What the task requires
Print exactly those lines that run from the beginning of the data to the line bearing "registered (h0 :: hs') m ->", inclusive.

Source material
(** At least one handshaker: the first starts in do_handshake, [k] more
    start on reports of success, and the report after them ends the chain,
    either because it carries an error or because no handshaker is left. *)
Lemma chain_run h0 hs' (k : nat) e m a0 t ep ca dl acc cbk ud :
  registered (h0 :: hs') m ->
  Mgr.index m = 0 ->
  1 <= Mgr.refs m ->
  (k <= length hs')%nat ->
  e <> GRPC_ERROR_NONE \/ k = length hs' ->
  (grpc_handshake_manager_do_handshake ep ca dl acc cbk ud ;;;
   report_all (repeat GRPC_ERROR_NONE k ++ [e])) (World (Some m) a0 t)
  = Ok tt (World (Some (chain_end m dl acc cbk ud (1 + Z.of_nat k)))
                 (Some (Args.set_user_data ud (chain_args ep ca)))
                 (t ++ chain_log dl acc cbk ud (chain_args ep ca)
                                 (h0 :: take k hs') e)).
Proof.
  intros Hreg Hi Hr Hk Hterm.
  pose proof Hreg as (Hc & Hlt & Hslots). cbn [length] in Hc, Hlt.
  unfold bind at 1. rewrite do_handshake_run by exact Hi.
  unfold bind at 1.
  set (m1 := chain_start m dl acc cbk ud).
  set (a1 := chain_args ep ca).
  assert (Hreg1 : registered (h0 :: hs') m1) by exact Hreg.
  rewrite (locked_continue (h0 :: hs') m1 a1 _ h0 Hreg1).
  2:{ subst m1. cbn. lia. }
  2:{ subst m1. cbn. rewrite Hi. reflexivity. }
  unfold gpr_mu_unlock, emit. cbn [heap_mgr heap_args trace].
  rewrite report_all_app. unfold bind at 1.
  set (m2 := Mgr.set_index (Mgr.index m1 + 1) m1).
  assert (Hlen : length (take k hs') = k) by (rewrite length_take; lia).
  rewrite <- Hlen at 1.
  rewrite (report_successes (take k hs') (h0 :: hs') m2 a1).
  2:{ exact Hreg. }
  2:{ subst m2 m1. cbn. lia. }
  2:{ reflexivity. }
  2:{ subst m2 m1. cbn [Mgr.index Mgr.set_index chain_start]. rewrite Hi, Hlen.
      change (Z.to_nat (0 + 1)) with 1%nat. cbn [drop]. rewrite drop_0.
      reflexivity. }
  cbn [report_all]. unfold bind at 1.
  rewrite call_next_handshaker_run by reflexivity.
  unfold bind at 1. rewrite locked_terminal.
  2:{ subst m2 m1. cbn. rewrite Hlen. lia. }
  2:{ destruct Hterm as [He | Hk']; [left; exact He | right].
      subst m2 m1. cbn. rewrite Hlen. lia. }
  rewrite unref_run_shared.
  2:{ subst m2 m1. cbn. lia. }
  unfold gpr_mu_unlock, emit, ret. cbn [heap_mgr heap_args trace].
  subst m2 m1 a1.
  unfold chain_end, chain_log, terminal_events, at_terminal, chain_start,
    advance_events.
  cbn. rewrite Hi, Hlen. rewrite <- !app_assoc. cbn.
  replace (Mgr.refs m + 1 + 1 - 1) with (Mgr.refs m + 1) by lia.
  replace (0 + 1 + Z.of_nat k) with (1 + Z.of_nat k) by lia.
  reflexivity.
Qed.

(** ** Reading the log of a chain *)

Lemma started_chain_body acc a rest :
  started (flat_map (fun h =>
             [ev_mu_lock;
              ev_handshaker_do_handshake h acc
                (Closure cb_call_next_handshaker ptr_args) a;
              ev_mu_unlock]) rest) = rest.
Proof.
  induction rest as [| h rest IH]; [reflexivity |]. cbn. f_equal. exact IH.
Qed.

Lemma scheduled_chain_body acc a rest :
  scheduled (flat_map (fun h =>
               [ev_mu_lock;
                ev_handshaker_do_handshake h acc
                  (Closure cb_call_next_handshaker ptr_args) a;
                ev_mu_unlock]) rest) = [].
Proof.
  induction rest as [| h rest IH]; [reflexivity |]. cbn. exact IH.
Qed.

Answer to the problem
(** At least one handshaker: the first starts in do_handshake, [k] more
    start on reports of success, and the report after them ends the chain,
    either because it carries an error or because no handshaker is left. *)
Lemma chain_run h0 hs' (k : nat) e m a0 t ep ca dl acc cbk ud :
  registered (h0 :: hs') m ->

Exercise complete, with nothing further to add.